Why materials science is a mystery to most people and why it’s important
When I (used to) get a haircut or take an Uber, the #1 question I got is the same one everyone else gets: “What do you do?” If I’m feeling really adventurous, I might say “I’m a graduate student studying materials science.” I’m never feeling really adventurous. It is extremely unlikely that the person I’m talking to will have heard of materials science as a field of study, even though the name is pretty descriptive and self-explanatory. It’s much easier to say “physics” or “chemistry.” Even if my conversation partner isn’t exactly sure what a physics graduate student does, they at least have an impression about what physics is. Almost no one outside of science has heard of materials science (although there are probably more people working in materials science than any field other than biology). I have a few ideas about why that is, how to change it, and why it’s important to do so.

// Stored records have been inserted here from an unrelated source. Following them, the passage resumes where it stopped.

Lemma history_answered (cfg : Config) (c : Cache) (a : ToolArgs) (x y : string)
    (d : ApiData) (rest : list HttpResult) (lg : list Call) :
  a_channel_id a = Some x ->
  resolveChannelId c x = Ret y ->
  ok d = true ->
  callTool cfg c "conversations_history" (Some a) (mkWorld (HttpReply d :: rest) lg)
  = (Ret (mkToolResult (historyCsv (historyMessages c d)) false),
     mkWorld rest (lg ++ [ConversationsHistory y (pageLimit a) (a_cursor a)])).
Proof.
  intros Ha Hr Hok. rewrite callTool_caught. unfold toolHandler. simpl.
  rewrite (history_resolved c a x y _ Ha Hr).
  unfold bind, slackApi, ret. simpl. now rewrite Hok.
Qed.

Lemma replies_answered (cfg : Config) (c : Cache) (a : ToolArgs) (x y : string)
    (d : ApiData) (rest : list HttpResult) (lg : list Call) :
  a_channel_id a = Some x ->
  resolveChannelId c x = Ret y ->
  ok d = true ->
  callTool cfg c "conversations_replies" (Some a) (mkWorld (HttpReply d :: rest) lg)
  = (Ret (mkToolResult (repliesCsv (replyMessages c d)) false),
     mkWorld rest (lg ++ [ConversationsReplies y (a_thread_ts a) (pageLimit a)
                            (a_cursor a)])).
Proof.
  intros Ha Hr Hok. rewrite callTool_caught. unfold toolHandler. simpl.
  rewrite (replies_resolved c a x y _ Ha Hr).
  unfold bind, slackApi, ret. simpl. now rewrite Hok.
Qed.

(** C9. [getUserName] is the real name, else the handle, else the id it was
    given: an id absent from the user cache is returned as it is (the empty
    id of a message without author included), and the result is never empty
    for a non-empty id. History and replies put exactly this value in the
    user column: for a target that resolves and a successful reply, the
    result of the tool is the table whose row for each message of the reply
    is the timestamp, a comma, and between double quotes the name
    [getUserName] gives for the author of that message. *)
Theorem author_falls_back_to_id (c : Cache) :
  (forall uid, map_get uid (usersById c) = None -> getUserName c uid = uid) /\
  (forall uid u,
      map_get uid (usersById c) = Some u ->
      getUserName c uid
      = Js.strOr (Some (real_name u)) (Js.strOr (Some (user_name u)) uid)) /\
  (forall uid, uid <> "" -> getUserName c uid <> "") /\
  (forall result,
      List.map h_user (historyMessages c result)
      = List.map (fun m => getUserName c (Js.strOr (m_user m) ""))
                 (listOr (messages result)) /\
      List.map p_user (replyMessages c result)
      = List.map (fun m => getUserName c (Js.strOr (m_user m) ""))
                 (listOr (messages result))) /\
  (forall m,
      map_get (Js.strOr (m_user m) "") (usersById c) = None ->
      h_user (historyMsg c m) = Js.strOr (m_user m) "" /\
      p_user (replyMsg c m) = Js.strOr (m_user m) "") /\
  (forall cfg a x y d rest lg,
      a_channel_id a = Some x ->
      resolveChannelId c x = Ret y ->
      ok d = true ->
      let shows m row :=
        exists tail,
          row = m_ts m ++ "," ++ dq ++ getUserName c (Js.strOr (m_user m) "")
                ++ dq ++ "," ++ tail in
      (exists rows,
          callTool cfg c "conversations_history" (Some a)
                   (mkWorld (HttpReply d :: rest) lg)
          = (Ret (mkToolResult
                    ("ts,user,text,thread_ts,reactions,cursor" ++ linesAfter rows)
                    false),
             mkWorld rest
                     (lg ++ [ConversationsHistory y (pageLimit a) (a_cursor a)])) /\
          Forall2 shows (listOr (messages d)) rows) /\
      (exists rows,
          callTool cfg c "conversations_replies" (Some a)
                   (mkWorld (HttpReply d :: rest) lg)
          = (Ret (mkToolResult ("ts,user,text,cursor" ++ linesAfter rows) false),
             mkWorld rest
                     (lg ++ [ConversationsReplies y (a_thread_ts a) (pageLimit a)
                               (a_cursor a)])) /\
          Forall2 shows (listOr (messages d)) rows)).
Proof.
  split; [|split; [|split; [|split; [|split]]]].
  - intros uid H. unfold getUserName. now rewrite H.
  - intros uid u H. unfold getUserName. rewrite H. simpl.
    now destruct (Js.truthy (real_name u)), (Js.truthy (user_name u)).
  - intros uid Hne. unfold getUserName.
    destruct (map_get uid (usersById c)) as [u|]; [|exact Hne].
    destruct (Js.truthy (real_name u)) eqn:E1; [now apply truthy_true|].
    destruct (Js.truthy (user_name u)) eqn:E2; [now apply truthy_true|].
    exact Hne.
  - intros result. split.
    + now apply (historyMessages_column h_user).
    + now apply (replyMessages_column p_user).
  - intros m H. simpl. unfold getUserName. now rewrite H.
  - intros cfg a x y d rest lg Ha Hr Hok shows. split.
    + exists (List.map historyRow (historyMessages c d)). split.
      * rewrite (history_answered cfg c a x y d rest lg Ha Hr Hok).
        unfold historyCsv. now rewrite join_lines.
      * apply (rows_show_authors historyRow h_ts h_user).
        -- exact historyRow_shape.
        -- now apply (historyMessages_column h_ts).
        -- now apply (historyMessages_column h_user).
    + exists (List.map replyRow (replyMessages c d)). split.
      * rewrite (replies_answered cfg c a x y d rest lg Ha Hr Hok).
        unfold repliesCsv. now rewrite join_lines.
      * apply (rows_show_authors replyRow p_ts p_user).
        -- exact replyRow_shape.
        -- now apply (replyMessages_column p_ts).
        -- now apply (replyMessages_column p_user).
Qed.

Lemma author_falls_back_to_id_witness :
  getUserName demoCache "U404" = "U404" /\
  getUserName demoCache "U1" = "Alice A" /\
  getUserName demoCache "" = "" /\
  getUserName demoCache "U404" <> "" /\
  let d := mkApiData true None None None None None
             (Some [mkRawMessage "1.0" (Some "U404") (Some "a") None None;
                    mkRawMessage "2.0" None (Some "b") None None])
             false None None None in
  exists rows,
    callTool (mkConfig false None) demoCache "conversations_replies"
             (Some (targetArgs "C100")) (mkWorld [HttpReply d] [])
    = (Ret (mkToolResult ("ts,user,text,cursor" ++ linesAfter rows) false),
       mkWorld [] [ConversationsReplies "C100" None 50 None]) /\
    Forall2 (fun m row =>
               exists tail,
                 row = m_ts m ++ "," ++ dq
                       ++ getUserName demoCache (Js.strOr (m_user m) "")
                       ++ dq ++ "," ++ tail)
            [mkRawMessage "1.0" (Some "U404") (Some "a") None None;
             mkRawMessage "2.0" None (Some "b") None None]
            rows.
Proof.
  destruct (author_falls_back_to_id demoCache) as (H1 & H2 & H3 & _ & _ & H6).
  split; [apply H1; reflexivity|].
  split; [apply (H2 "U1" (mkUser "U1" "alice" "Alice A")); reflexivity|].
  split; [apply H1; reflexivity|].
  split; [apply H3; discriminate|].
  intros d.
  exact (proj2 (H6 (mkConfig false None) (targetArgs "C100") "C100" "C100" d
                   [] [] eq_refl eq_refl eq_refl)).
Defined.

(** * The cursor column of the tables *)

Lemma linesAfter_snoc (rows : list string) (r cur : string) :
  linesAfter (rows ++ [r ++ cur]) = linesAfter (rows ++ [r]) ++ cur.
Proof.
  unfold linesAfter. induction rows as [|x rows IH].
  - cbn [fold_right app]. now rewrite ?append_empty_r, ?append_assoc3.
  - cbn [fold_right app]. rewrite IH. now rewrite ?append_assoc3.
Qed.

Lemma historyMessages_snoc (c : Cache) (d : ApiData) (init : list RawMessage)
    (m : RawMessage) :
  listOr (messages d) = (init ++ [m])%list ->
  List.map historyRow (historyMessages c d)
  = (List.map historyRow (List.map (historyMsg c) init)
     ++ [(historyRow (historyMsg c m)
          ++ (if has_more d then Js.strOr (next_cursor d) "" else ""))%string])%list.
Proof.
  intros E. unfold historyMessages. rewrite E, map_app. cbn [List.map].
  assert (L : Nat.ltb 0 (List.length (List.map (historyMsg c) init ++ [historyMsg c m])) = true)
    by (apply Nat.ltb_lt; rewrite length_app; simpl; lia).
  rewrite L. cbn [andb]. destruct (has_more d).
  - rewrite updateLast_snoc, map_app. cbn [List.map]. f_equal. f_equal.
    unfold historyRow, historyMsg.
    cbn [h_ts h_user h_text h_thread_ts h_reactions h_cursor].
    now rewrite ?append_assoc3.
  - rewrite map_app. cbn [List.map]. now rewrite append_empty_r.
Qed.
(** X16: the republish handler throws on exactly two calls: the one
    with no argument and the one with [null], on which destructuring
    fails before the [try] is entered, so that nothing is answered and
    nothing is published; on every other call it returns after one
    answer. *)
Theorem republish_throws_only_on_null (rt : runtime)
  (publish : value -> string -> publish_result) (arg : option value) :
  let run := IndexJs.on_republish_call rt publish arg in
  (arg = None \/ arg = Some JNull <-> snd run = Throw TypeError) /\
  (arg = None \/ arg = Some JNull -> fst run = []) /\
  ((exists sent, arg = Some sent /\ sent <> JNull)
   <-> snd run = Return tt /\ List.length (replies (fst run)) = 1%nat).
Proof.
  cbv zeta. destruct arg as [sent|]; cbn [IndexJs.on_republish_call].
  - assert (Hdec : sent = JNull \/ sent <> JNull)
      by (destruct sent; [left; reflexivity | right; discriminate ..]).
    destruct Hdec as [-> | Hnn].
    + simpl. split; [split; [reflexivity | right; reflexivity]|].
      split; [reflexivity|].
      split; [intros (sent & [= <-] & H); destruct (H eq_refl)
             | intros [H _]; discriminate].
    + destruct (republish_returns_after_one_answer rt publish sent Hnn) as (Hret & Hone).
      split; [|split].
      * split; [intros [E | [= E]]; [discriminate | destruct (Hnn E)]
               | rewrite Hret; discriminate].
      * intros [E | [= E]]; [discriminate | destruct (Hnn E)].
      * split; [intros _; split; assumption | intros _; exists sent; split; trivial].
  - split; [split; [reflexivity | left; reflexivity]|].
    split; [reflexivity|].
    split; [intros (sent & E & _); discriminate | intros [H _]; discriminate].
Qed.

The materials science PR problem
- The first rule of materials science club is that you don’t talk about materials science club. Materials scientists do not self-promote to the same degree that physicists do. If you have an interest in pop science, you recognize Carl Sagan and Stephen Hawking, but you’ve never heard of John Bardeen or Mildred Dresselhaus.
- Almost everyone takes chemistry in high school and many people take physics, or at least know that some of their peers are in a class studying how balls roll down hills. I’ve never heard of a high school offering a materials science course.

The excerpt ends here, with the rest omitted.